The present condition of the people of Ireland is also a case in point, although it must be confessed to be by no means so fertile of hope, nor, (if the expression
may be allowed,) so complete in expectation as that just cited. Neglect of duty towards them has, it is true, worked its legitimate consequence; and an exuberant and vicious population presents very formidable obstacles to the operations of the statesman and philanthropist : but, as it was stated in the last chapter, there are peculiar circumstances in the situa
tion of that country which abstract it a little from the ordinary course of argument deducible from the principles of political economy. It is to be presumed, from the ameliorated system of the last few years, that the enlightened individuals connected with Ireland are at length seriously awakened, by its misfortunes and its miseries, to a just appreciation of the causes from which they have flowed, and of the only practicable remedy. If they will honestly apply that remedy, doubtless the inherent capabilities of their country will answer with elastic bound to the attempt; and the sense of the evils they have escaped will add double force to the spring. But it is impossible for a writer, engaged in a discussion like the present, to avoid gently intimating that statesmen, who have been for a long time engaged, and honestly engaged, in vainly seeking a political remedy for the disorder, have at length been brought, by total want of success, to the unanimous conclusion, that moral means can alone operate the cure ; and, to their honour, they have set about in earnest to provide those means. This is a tribute to their efficacy in affairs of civil government, which it would be criminal to pass unnoticed, especially when it has so direct a bearing upon the truth of the proposition I have just endeavoured to establish. Truly, were it not that this ray of light penetrates through the darkness which hovers over that devoted land, to cheer the mind, and direct the exertions of the philanthropist, he might well be tempted to close his eyes in despair; or, at least, to turn them from the dreary prospect to others more bright with hope, although less interesting in respect of their proximity. I shall close this subject with the advice of a good
old writer to those who acknowledge the force of a moral influence upon public happiness:-“How commonly do men complain, yet add to the heap? Redress stands not in words. Let every man pull but one brand out of this fire, (viz. himself,) and the flame will go out alone. While every man censures, and no man amends, what is it, alas ! but busy trifling? In such a cause God will not allow any man for private. Here must be all actors, no witnesses. His discrete admonitions, seasonable reproofs, and prayers never unseasonable, besides the power of honest example, are expected as his due tribute to the common-wealth. What, if we cannot turn the stream ? yet we must swim against it. Even without conquest, it is glorious to have resisted. In this they alone are enemies, who do nothing."

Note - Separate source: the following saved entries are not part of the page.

(* ===== verification/InviteLemmas.v ===== *)
(** * InviteLemmas: what each handler of the invite service computes

    One equation per handler and per branch of it: the result and the state
    after, written with the state before and the clock readings and random
    bytes the branch consumes.  The later files (invariants, specification,
    traces) are proved from these equations and never unfold a handler.

    - [advance dt dd w] is [w] after [dt] clock readings and [dd] random
      bytes; [readAt w k] is the [k]-th reading from [w] on, [bytesAt w n]
      the next [n] random bytes.
    - [issued email name k w] is the state after a request that was granted,
      [k] being the number of readings the rate limiter took (0 when the
      requester is new, 1 otherwise). *)

From stdpp Require Import gmap strings list.
From Stdlib Require Import ZArith.
From Stdlib.Strings Require Import Byte Ascii.
From S2P Require Import Prelude JsString Encoding Regex Runtime JsMap.
From S2P Require Import InviteService.

#[local] Open Scope Z_scope.

(** ** Positions in the environment *)

Definition advance (dt dd : nat) (w : World) : World :=
  mkWorld (inviteCodes w) (emailRequests w) (dt + ticks w) (dd + draws w).

Section Equations.
Context (env : Env).

Definition readAt (w : World) (k : nat) : Z := clock env (k + ticks w).

Definition bytesAt (w : World) (n : nat) : list byte :=
  entropy env <$> seq (draws w) n.

(** The code a granted request issues, and the record it stores. *)
Definition issuedCode (w : World) (k : nat) : string :=
  inviteCodeOf (readAt w k) (bytesAt w 4).

Definition newInvite (email userName : string) (w : World) (k : nat) : Invite :=
  mkInvite email userName (readAt w (k + 2)) (readAt w (k + 1) + validityMs)
    false None.

Definition newRequest (w : World) (k : nat) : EmailRequest :=
  mkEmailRequest (readAt w (k + 3)) (issuedCode w k).

Definition issued (email userName : string) (k : nat) (w : World) : World :=
  mkWorld
    (mapSet (issuedCode w k) (newInvite email userName w k) (inviteCodes w))
    (mapSet email (newRequest w k) (emailRequests w))
    (k + 4 + ticks w) (4 + draws w).

(** The state after a redemption that succeeded. *)
Definition redeemed (code : string) (invite : Invite) (w : World) : World :=
  setInviteCodes (mapSet code (markUsed (readAt w 1) invite)) (advance 2 0 w).

(** ** [advance] *)

Lemma advance_0 w : advance 0 0 w = w.
Proof. by destruct w. Qed.

Lemma advance_advance dt1 dd1 dt2 dd2 w :
  advance dt1 dd1 (advance dt2 dd2 w) = advance (dt1 + dt2) (dd1 + dd2) w.
Proof. unfold advance; simpl. f_equal; lia. Qed.

Lemma inviteCodes_advance dt dd w : inviteCodes (advance dt dd w) = inviteCodes w.
Proof. reflexivity. Qed.

Lemma emailRequests_advance dt dd w :
  emailRequests (advance dt dd w) = emailRequests w.
Proof. reflexivity. Qed.

Lemma readAt_advance dt dd w k : readAt (advance dt dd w) k = readAt w (k + dt).
Proof. unfold readAt; simpl. f_equal. lia. Qed.

(** ** The primitives *)

Lemma Date_now_run w : Date_now env w = (readAt w 0, advance 1 0 w).
Proof. reflexivity. Qed.

Lemma randomBytes_run n w : randomBytes env n w = (bytesAt w n, advance 0 n w).
Proof. reflexivity. Qed.

Lemma generateInviteCode_run w :
  generateInviteCode env w = (issuedCode w 0, advance 1 4 w).
Proof. reflexivity. Qed.

Lemma sendInviteEmail_run email code name w :
  sendInviteEmail env email code name w =
  (mkEmailResult true ("mock-" +:+ toStringRadix 10 (readAt w 0)),
   advance 1 0 w).
Proof. reflexivity. Qed.

(** ** The rate limiter *)

Lemma rateLimited_new email w :
  mapGet email (emailRequests w) = None ->
  rateLimited env email w = (false, w).
Proof. intros H. unfold rateLimited, bind, gets. by rewrite H. Qed.

Lemma rateLimited_known email r w :
  mapGet email (emailRequests w) = Some r ->
  rateLimited env email w =
  (readAt w 0 - timestamp r <? cooldownMs, advance 1 0 w).
Proof. intros H. unfold rateLimited, bind, gets. by rewrite H. Qed.

(** ** [requestInviteCode] before the mail call, branch by branch *)

Lemma prepare_invalid email name w :
  isValidEmail email = false ->
  requestInviteCodePrepare env email name w =
  (inl (RequestError "Invalid email address format"), w).
Proof. intros H. unfold requestInviteCodePrepare. by rewrite H. Qed.

Lemma prepare_limited email name r w :
  isValidEmail email = true ->
  mapGet email (emailRequests w) = Some r ->
  readAt w 0 - timestamp r < cooldownMs ->
  requestInviteCodePrepare env email name w =
  (inl (RequestError
     "Please wait 5 minutes before requesting another invite code"),
   advance 1 0 w).
Proof.
  intros Hv Hr Ht. unfold requestInviteCodePrepare. rewrite Hv. simpl.
  rewrite run_bind. unfold evalM, execM. rewrite (rateLimited_known _ _ _ Hr).
  simpl. by replace (_ <? _) with true by (symmetry; bool_to_prop; lia).
Qed.

Lemma prepare_new email name w :
  isValidEmail email = true ->
  mapGet email (emailRequests w) = None ->
  requestInviteCodePrepare env email name w =
  (inr (issuedCode w 0), issued email name 0 w).
Proof.
  intros Hv Hr. unfold requestInviteCodePrepare. rewrite Hv. simpl.
  rewrite run_bind. unfold evalM, execM. rewrite (rateLimited_new _ _ Hr).
  reflexivity.
Qed.

Lemma prepare_again email name r w :
  isValidEmail email = true ->
  mapGet email (emailRequests w) = Some r ->
  cooldownMs <= readAt w 0 - timestamp r ->
  requestInviteCodePrepare env email name w =
  (inr (issuedCode w 1), issued email name 1 w).
Proof.
  intros Hv Hr Ht. unfold requestInviteCodePrepare. rewrite Hv. simpl.
  rewrite run_bind. unfold evalM, execM. rewrite (rateLimited_known _ _ _ Hr).
  simpl. by replace (_ <? _) with false by (symmetry; bool_to_prop; lia).
Qed.

(** ** [requestInviteCode] around the mail call *)

Lemma request_early (P : EmailProvider) email nameArg result w w' :
  requestInviteCodePrepare env email (default "" nameArg) w = (inl result, w') ->
  requestInviteCodeWith env P email nameArg w = (result, w').
Proof.
  intros H. unfold requestInviteCodeWith. rewrite run_bind.
  unfold evalM, execM. by rewrite H.
Qed.

Lemma request_sent (P : EmailProvider) email nameArg code w w' :
  requestInviteCodePrepare env email (default "" nameArg) w = (inr code, w') ->
  requestInviteCodeWith env P email nameArg w =
  (requestInviteCodeFinish code
     (evalM (sendEmail email code (default "" nameArg)) w'),
   execM (sendEmail email code (default "" nameArg)) w').
Proof.
  intros H. unfold requestInviteCodeWith. rewrite run_bind.
  unfold evalM at 1, execM at 1. rewrite H. simpl. by rewrite run_bind.
Qed.

(** ** [validateInviteCode], branch by branch *)

Lemma validate_unknown code w :
  mapGet code (inviteCodes w) = None ->
  validateInviteCode env code w = (ValidateError "Invalid invite code", w).
Proof. intros H. unfold validateInviteCode, bind, gets. by rewrite H. Qed.

Lemma validate_used code invite w :
  mapGet code (inviteCodes w) = Some invite -> used invite = true ->
  validateInviteCode env code w =
  (ValidateError "This invite code has already been used", w).
Proof. intros H U. unfold validateInviteCode, bind, gets. by rewrite H, U. Qed.

Lemma validate_expired code invite w :
  mapGet code (inviteCodes w) = Some invite -> used invite = false ->
  expiresAt invite < readAt w 0 ->
  validateInviteCode env code w =
  (ValidateError "This invite code has expired", advance 1 0 w).
Proof.
  intros H U E. change (readAt w 0) with (clock env (ticks w)) in E.
  unfold validateInviteCode, bind, gets, Date_now. rewrite H, U.
  by replace (_ >? _) with true by (symmetry; bool_to_prop; lia).
Qed.

Lemma validate_fresh code invite w :
  mapGet code (inviteCodes w) = Some invite -> used invite = false ->
  readAt w 0 <= expiresAt invite ->
  validateInviteCode env code w =
  (ValidateOk (email invite) (userName invite), redeemed code invite w).
Proof.
  intros H U E. change (readAt w 0) with (clock env (ticks w)) in E.
  unfold validateInviteCode, bind, gets, Date_now. rewrite H, U.
  by replace (_ >? _) with false by (symmetry; bool_to_prop; lia).
Qed.

(** ** [getInviteStats] *)

Lemma isExpiredNow_run invite w :
  isExpiredNow env invite w =
  ((readAt w 0 >? expiresAt invite) && negb (used invite), advance 1 0 w).
Proof. reflexivity. Qed.

(** The scan reads the clock once per record and writes nothing. *)
Lemma countM_isExpiredNow_exec invites w :
  execM (countM (isExpiredNow env) invites) w = advance (length invites) 0 w.
Proof.
  revert w. induction invites as [|i l IH]; intros w.
  - simpl. by rewrite advance_0.
  - cbn [countM]. rewrite execM_bind, execM_bind. unfold execM at 1, ret.
    simpl. rewrite IH. unfold execM. rewrite isExpiredNow_run. simpl.
    rewrite advance_advance. f_equal; lia.
Qed.

Lemma getInviteStats_exec w :
  execM (getInviteStats env) w = advance (mapSize (inviteCodes w)) 0 w.
Proof.
  unfold getInviteStats. rewrite execM_bind. unfold evalM, execM at 2, gets.
  simpl. rewrite execM_bind. unfold execM at 1, ret. simpl.
  rewrite countM_isExpiredNow_exec. unfold mapValues, mapSize.
  by rewrite length_fmap.
Qed.

(** ** Case analysis

    [validateP] and [prepareP] package the branch equations: destructing
    them splits a goal about a handler into one goal per branch, with the
    branch's conditions as hypotheses and the run replaced by its value. *)

Inductive validate_spec (code : string) (w : World)
  : ValidateResult * World -> Prop :=
| ValidateUnknown :
    mapGet code (inviteCodes w) = None ->
    validate_spec code w (ValidateError "Invalid invite code", w)
| ValidateUsed invite :
    mapGet code (inviteCodes w) = Some invite -> used invite = true ->
    validate_spec code w
      (ValidateError "This invite code has already been used", w)
| ValidateExpired invite :
    mapGet code (inviteCodes w) = Some invite -> used invite = false ->
    expiresAt invite < readAt w 0 ->
    validate_spec code w
      (ValidateError "This invite code has expired", advance 1 0 w)
| ValidateFresh invite :
    mapGet code (inviteCodes w) = Some invite -> used invite = false ->
    readAt w 0 <= expiresAt invite ->
    validate_spec code w
      (ValidateOk (email invite) (userName invite), redeemed code invite w).

Lemma validateP code w : validate_spec code w (validateInviteCode env code w).
Proof.
  destruct (mapGet code (inviteCodes w)) as [invite|] eqn:Hget.
  2:{ rewrite validate_unknown by done. by constructor. }
  destruct (used invite) eqn:Hused.
  { rewrite (validate_used _ _ _ Hget Hused). by econstructor. }
  destruct (Z_lt_le_dec (expiresAt invite) (readAt w 0)) as [Hlt|Hle].
  - rewrite (validate_expired _ _ _ Hget Hused Hlt). by econstructor.
  - rewrite (validate_fresh _ _ _ Hget Hused Hle). by econstructor.
Qed.

Inductive prepare_spec (email name : string) (w : World)
  : (RequestResult + string) * World -> Prop :=
| PrepareInvalid :
    isValidEmail email = false ->
    prepare_spec email name w
      (inl (RequestError "Invalid email address format"), w)
| PrepareLimited r :
    isValidEmail email = true ->
    mapGet email (emailRequests w) = Some r ->
    readAt w 0 - timestamp r < cooldownMs ->
    prepare_spec email name w
      (inl (RequestError
         "Please wait 5 minutes before requesting another invite code"),
       advance 1 0 w)
| PrepareNew :
    isValidEmail email = true ->
    mapGet email (emailRequests w) = None ->
    prepare_spec email name w (inr (issuedCode w 0), issued email name 0 w)
| PrepareAgain r :
    isValidEmail email = true ->
    mapGet email (emailRequests w) = Some r ->
    cooldownMs <= readAt w 0 - timestamp r ->
    prepare_spec email name w (inr (issuedCode w 1), issued email name 1 w).

Lemma prepareP email name w :
  prepare_spec email name w (requestInviteCodePrepare env email name w).
Proof.
  destruct (isValidEmail email) eqn:Hv.
  2:{ rewrite prepare_invalid by done. by constructor. }
  destruct (mapGet email (emailRequests w)) as [r|] eqn:Hr.
  2:{ rewrite prepare_new by done. by constructor. }
  destruct (Z_lt_le_dec (readAt w 0 - timestamp r) cooldownMs) as [Hlt|Hle].
  - rewrite (prepare_limited _ _ _ _ Hv Hr Hlt). by econstructor.
  - rewrite (prepare_again _ _ _ _ Hv Hr Hle). by econstructor.
Qed.

End Equations.

#[export] Hint Rewrite advance_0 advance_advance inviteCodes_advance
  emailRequests_advance readAt_advance : c2c.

The respect which I entertain for the candour and ingenuity of Mr. Malthus, and my earnest desire for the discovery of the truth on the important subjects of this treatise, make me unwilling to close this book, without endeavouring precisely to point out the difference between the results of the views we have respectively taken of the effects of the progress of society upon the principle of population. I think it will appear that, short of the point at which a people naturally ceases to reproduce its own numbers, the difference between us does not attach so much to the matter of fact, with respect to the increase or decrease of population, as to its natural tendency and rate of progress, and to the means by which that progress is regulated. However we may differ in degree, both agree in admitting, that population does in fact somewhat diminish its rate of increase, with every step in the advancement of a country in wealth and
civilization, and towards a full state of cultivation. It may be said indeed that Mr. Malthus has noticed, under the denomination of checks, many of those causes which I have pointed out, as naturally and unavoidably abating the tendency of the people to multiply, as society advances. It is true that he has; but it is also true, that contemplating the want of the means of subsistence as the only real or necessary impediment to the increase of population, and the other checks merely as artificial impediments to what might otherwise have existed, he has continued to argue upon the geometrical and arithmetical ratio, in the relative powers of increase of food and population in the advanced as well as in the early stages of society, as though population still retained all its original power of doubling in very short periods.* I trust that my endeavours to expose the fallacy and inconsistency of this mode of reasoning, and of the moral consequences necessarily deducible therefrom, have not been altogether unsuccessful. But the principles of Mr. Malthus, with their application as rules of conduct, could never have made so deep an impression on the minds of so many
* In addition to the passages quoted in the second chapter of this book, the following argument concerning China will not be here misplaced. “ The procreative power would, with as much facility, double in 25 years the population of China, as that of any of the States of America;" (this of a society where there is a town containing 3,000,000 of citizens!) but we know that it cannot do this, from the palpable inability of the soil to support such an additional number. What then becomes of this mighty power in China? And what are the kinds of restraint and the forms of premature death, which keep the population down to the level of the means of subsistence?" (Malthus's Essay, book i. c. xii.)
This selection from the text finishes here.